5) Take bag of oven chips from freezer, and insert selected amount onto baking tray alongside the meat (shh) pie. Oven chips are good for you. They're full of fibre. You know this because they taste of cardboard. They also seem to look and taste the same however long you cook them for: good rule of thumb is to start cooking when mildly hungry and remove from oven when bordering on ravenous. 20 mins usually does it for me.

6) Congratulate yourself for the taste and foresight in buying The Thermals CD all those months ago. Ponder for a while on how well it's standing up in between thrashing out air guitar moves to its handsome racket. Then stop for a while when you remember your age and what your doctor warned you about your blood pressure.

7) Check the digital timer on oven. You did set it, didn't you? What? Do I have to tell you everything? Now what are you going to do?

8) Kick cat*

*Just kidding you vegetarian, humanitarian freaks!

9) Remove half-empty tin of spaghetti hoops from fridge. Check for mould. If you find any, gently scrape away and furtively discard the offending fungi into bin, even though no-one's looking anyway. Empty contents into a pan and simmer gently until it starts to go all bubbly and shit, by which time it's ready. Forget your fusilli et al, pasta tastes better in the shape of little hoops. Don't bother me with stupid questions like why, it just is.

10) Also be careful not to stir spaghetti hoops while particularly fast Thermals track is playing. Or else said pasta dissolves into an unappetising gloop. But don't leave hoops cooking unattended for long either, or they stick to the pan in pretty but inedible patterns. In the case of the latter, send to the Tate and proclaim it a modern art statement on the complete uselessness in the kitchen of your average British idiot.
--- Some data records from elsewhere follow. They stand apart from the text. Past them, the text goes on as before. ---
Lemma is_vs_iff (cp : Z) : is_vs cp = true <-> in_vs_ranges cp.
Proof.
  unfold is_vs. split.
  - destruct (in_vs_ranges_dec cp) as [Hin | Hout]; [intros _; exact Hin |].
    rewrite (from_variation_selector_none cp Hout). discriminate.
  - intros H. destruct (from_variation_selector_some cp H) as [b [-> _]].
    reflexivity.
Qed.

Lemma to_variation_selector_low (b : Z) :
  0 <= b < 16 -> to_variation_selector b = Some (0xFE00 + b).
Proof. unfold_vs. intros H. settle_cmp. reflexivity. Qed.

Lemma to_variation_selector_high (b : Z) :
  16 <= b < 256 -> to_variation_selector b = Some (0xE0100 + (b - 16)).
Proof. unfold_vs. intros H. settle_cmp. f_equal. lia. Qed.

Lemma to_variation_selector_byte (b : Z) :
  is_byte b ->
  exists cp, to_variation_selector b = Some cp
             /\ from_variation_selector cp = Some b.
Proof.
  unfold is_byte. intros H.
  destruct (Z.lt_ge_cases b 16) as [Hlo | Hhi].
  - exists (0xFE00 + b). split; [apply to_variation_selector_low; lia |].
    rewrite from_variation_selector_primary by lia. f_equal. lia.
  - exists (0xE0100 + (b - 16)).
    split; [apply to_variation_selector_high; lia |].
    rewrite from_variation_selector_supplement by lia. f_equal. lia.
Qed.

(** C2. [to_variation_selector] sends a byte below 16 to the code point
    [0xFE00 + b] and a byte from 16 to 255 to [0xE0100 + (b - 16)];
    [from_variation_selector] inverts it on every byte, and returns [None]
    on every code point outside the two variation-selector ranges. *)
Theorem variation_selector_codec (b cp : Z) :
  (0 <= b < 16 -> to_variation_selector b = Some (0xFE00 + b))
  /\ (16 <= b < 256 -> to_variation_selector b = Some (0xE0100 + (b - 16)))
  /\ (0 <= b <= 255 ->
      exists c, to_variation_selector b = Some c
                /\ from_variation_selector c = Some b)
  /\ (~ in_vs_ranges cp -> from_variation_selector cp = None).
Proof.
  split; [apply to_variation_selector_low |].
  split; [apply to_variation_selector_high |].
  split; [| apply from_variation_selector_none].
  intros H. apply to_variation_selector_byte. unfold is_byte. lia.
Qed.

Lemma variation_selector_codec_witness :
  to_variation_selector 7 = Some (0xFE00 + 7)
  /\ to_variation_selector 200 = Some (0xE0100 + (200 - 16))
  /\ (exists c, to_variation_selector 255 = Some c
                /\ from_variation_selector c = Some 255)
  /\ from_variation_selector 0x41 = None.
Proof.
  split; [apply (proj1 (variation_selector_codec 7 0)); lia |].
  split; [apply (proj1 (proj2 (variation_selector_codec 200 0))); lia |].
  split; [apply (proj1 (proj2 (proj2 (variation_selector_codec 255 0)))); lia |].
  apply (proj2 (proj2 (proj2 (variation_selector_codec 0 0x41)))).
  unfold in_vs_ranges. lia.
Defined.

(** ** The decoding loop *)

Lemma is_vs_some (c b : Z) :
  from_variation_selector c = Some b -> is_vs c = true.
Proof. unfold is_vs. now intros ->. Qed.

Lemma is_vs_none (c : Z) :
  from_variation_selector c = None -> is_vs c = false.
Proof. unfold is_vs. now intros ->. Qed.

Lemma extract_loop_collecting (text : pystr) (decoded : list Z) :
  decoded <> [] ->
  extract_loop text decoded
  = decoded ++ collect_some (map from_variation_selector (take_while is_vs text)).
Proof.
  revert decoded. induction text as [| char rest IH]; intros decoded Hne.
  - simpl. now rewrite app_nil_r.
  - simpl.
    destruct (from_variation_selector char) as [byte |] eqn:E.
    + rewrite IH by (destruct decoded; discriminate).
      rewrite (is_vs_some _ _ E). simpl. rewrite E. simpl.
      now rewrite <- app_assoc.
    + rewrite (is_vs_none _ E).
      destruct decoded as [| d ds]; [contradiction |].
      simpl length. rewrite Nat2Z.inj_succ.
      replace (0 <? Z.succ (Z.of_nat (length ds))) with true
        by (symmetry; apply Z.ltb_lt; lia).
      simpl. now rewrite app_nil_r.
Qed.

Lemma extract_loop_spec (text : pystr) :
  extract_loop text [] = decode_bytes_spec text.
Proof.
  unfold decode_bytes_spec. induction text as [| char rest IH].
  - reflexivity.
  - simpl.
    destruct (from_variation_selector char) as [byte |] eqn:E.
    + rewrite extract_loop_collecting by discriminate.
      rewrite (is_vs_some _ _ E). simpl.
      rewrite (is_vs_some _ _ E). simpl. rewrite E. reflexivity.
    + rewrite (is_vs_none _ E). simpl. exact IH.
Qed.

Lemma extract_bytes_loop (text : pystr) :
  extract_bytes text = extract_loop text [].
Proof. unfold extract_bytes. now destruct (extract_loop text []). Qed.

Lemma extract_bytes_spec (text : pystr) :
  extract_bytes text = decode_bytes_spec text.
Proof. rewrite extract_bytes_loop. apply extract_loop_spec. Qed.

(** The selectors of a byte string: one per byte, each decoding to it. *)
Lemma selectors_of_bytes (B : bytes) :
  is_bytes B ->
  exists sel,
    _bytes_to_variation_selectors B = Ok sel
    /\ Forall2 (fun c b => from_variation_selector c = Some b) sel B.
Proof.
  intros HB.
  assert (Hsel : exists sel,
             collect_some (map to_variation_selector B) = sel
             /\ Forall2 (fun c b => from_variation_selector c = Some b) sel B).
  { induction HB as [| b B Hb _ IH].
    - exists []. split; [reflexivity | constructor].
    - destruct IH as [sel [Hsel HF]].
      destruct (to_variation_selector_byte b Hb) as [c [Hc Hback]].
      exists (c :: sel). split; [| constructor; assumption].
      simpl. rewrite Hc. simpl. now rewrite Hsel. }
  destruct Hsel as [sel [Hsel HF]]. exists sel. split; [| exact HF].
  unfold _bytes_to_variation_selectors. cbv zeta. rewrite Hsel.
  rewrite (Forall2_length HF), Nat.eqb_refl. reflexivity.
Qed.

Lemma decode_selectors (sel : list codepoint) (B : bytes) (rest : pystr) :
  Forall2 (fun c b => from_variation_selector c = Some b) sel B ->
  (match rest with [] => True | c :: _ => is_vs c = false end) ->
  collect_some (map from_variation_selector (take_while is_vs (sel ++ rest)))
  = B.
Proof.
  intros HF Hrest. induction HF as [| c b sel B Hcb _ IH].
  - simpl. destruct rest as [| c r]; [reflexivity |].
    simpl. now rewrite Hrest.
  - simpl. rewrite (is_vs_some _ _ Hcb). simpl. rewrite Hcb. simpl.
    now rewrite IH.
Qed.

Lemma drop_while_selectors (sel : list codepoint) (B : bytes) (rest : pystr) :
  Forall2 (fun c b => from_variation_selector c = Some b) sel B ->
  sel <> [] ->
  drop_while (fun c => negb (is_vs c)) (sel ++ rest) = sel ++ rest.
Proof.
  intros HF Hne. destruct HF as [| c b sel B Hcb _]; [contradiction |].
  simpl. now rewrite (is_vs_some _ _ Hcb).
Qed.

(** C3. [extract_bytes] skips the code points that are not variation
    selectors until the first selector, then collects one byte per selector
    and stops at the first other code point; so after any anchor [X] that is
    not a variation selector, the selectors of a byte string [B] decode to
    [B]. *)
Theorem extract_bytes_decodes (text : pystr) (B : bytes) (X : Z) :
  extract_bytes text = decode_bytes_spec text
  /\ (is_bytes B -> from_variation_selector X = None ->
      exists sel, _bytes_to_variation_selectors B = Ok sel
                  /\ length sel = length B
                  /\ extract_bytes (X :: sel) = B).
Proof.
  split; [apply extract_bytes_spec |].
  intros HB HX. destruct (selectors_of_bytes B HB) as [sel [Hsel HF]].
  exists sel. split; [exact Hsel |]. split; [exact (Forall2_length HF) |].
  rewrite extract_bytes_spec. unfold decode_bytes_spec.
  simpl. rewrite (is_vs_none _ HX). simpl.
  destruct sel as [| c sel'].
  - inversion HF. reflexivity.
  - rewrite <- (app_nil_r (c :: sel')).
    rewrite (drop_while_selectors _ B) by (assumption || discriminate).
    apply decode_selectors; [assumption | exact I].
Qed.

Lemma extract_bytes_decodes_witness :
  extract_bytes [0x41; 0xFE01; 0xE0100; 0x42; 0xFE02]
  = decode_bytes_spec [0x41; 0xFE01; 0xE0100; 0x42; 0xFE02]
  /\ exists sel, _bytes_to_variation_selectors [0; 15; 16; 255] = Ok sel
                 /\ length sel = 4%nat
                 /\ extract_bytes (0x58 :: sel) = [0; 15; 16; 255].
Proof.
  split.
  - apply (proj1 (extract_bytes_decodes _ [] 0)).
  - apply (proj2 (extract_bytes_decodes [] [0; 15; 16; 255] 0x58)).
    + repeat constructor; unfold is_byte; lia.
    + reflexivity.
Defined.

(** ** Results, dictionaries and the stages of [embed_metadata] *)

Lemma ok_inj {A} (x y : A) : Ok x = Ok y -> x = y.
Proof. congruence. Qed.

Lemma bind_ok {A B} (r : result A) (k : A -> result B) (v : B) :
  bind r k = Ok v -> exists x, r = Ok x /\ k x = Ok v.
Proof. destruct r as [x | e]; simpl; [eauto | discriminate]. Qed.

Lemma try_except_raising_ok {A} (r : result A) (classes : list exn_class)
    (e' : exn) (v : A) :
  try_except r classes (fun _ => Raise e') = Ok v -> r = Ok v.
Proof.
  destruct r as [x | e]; simpl; [trivial |].
  destruct (existsb (fun c => catches c e) classes); discriminate.
Qed.

Lemma raise_if_ok (b : bool) (e : exn) (u : unit) :
  raise_if b e = Ok u -> b = false.
Proof. destruct b; simpl; [discriminate | reflexivity]. Qed.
11) You're getting bored now so remove all contents from oven. Shove(l) on plate. Douse with salt and vinegar. Eat real fast before taste buds have time to react. Wash down with orange juice in a ridiculous attempt to pass meal off as healthy.

12) Think of a really great idea for a post for your blog.

13) Regret it almost immediately after you've completed it.

14) And the meal.

Um, will that do? Hey, works for me, and I'm (cough, splutter) perfectly healthy. Dear rrrrrrrrrrrrrrrrRobyn, please feel free to insert into your belly as you see fit. Love and kisses, Dead Kenny.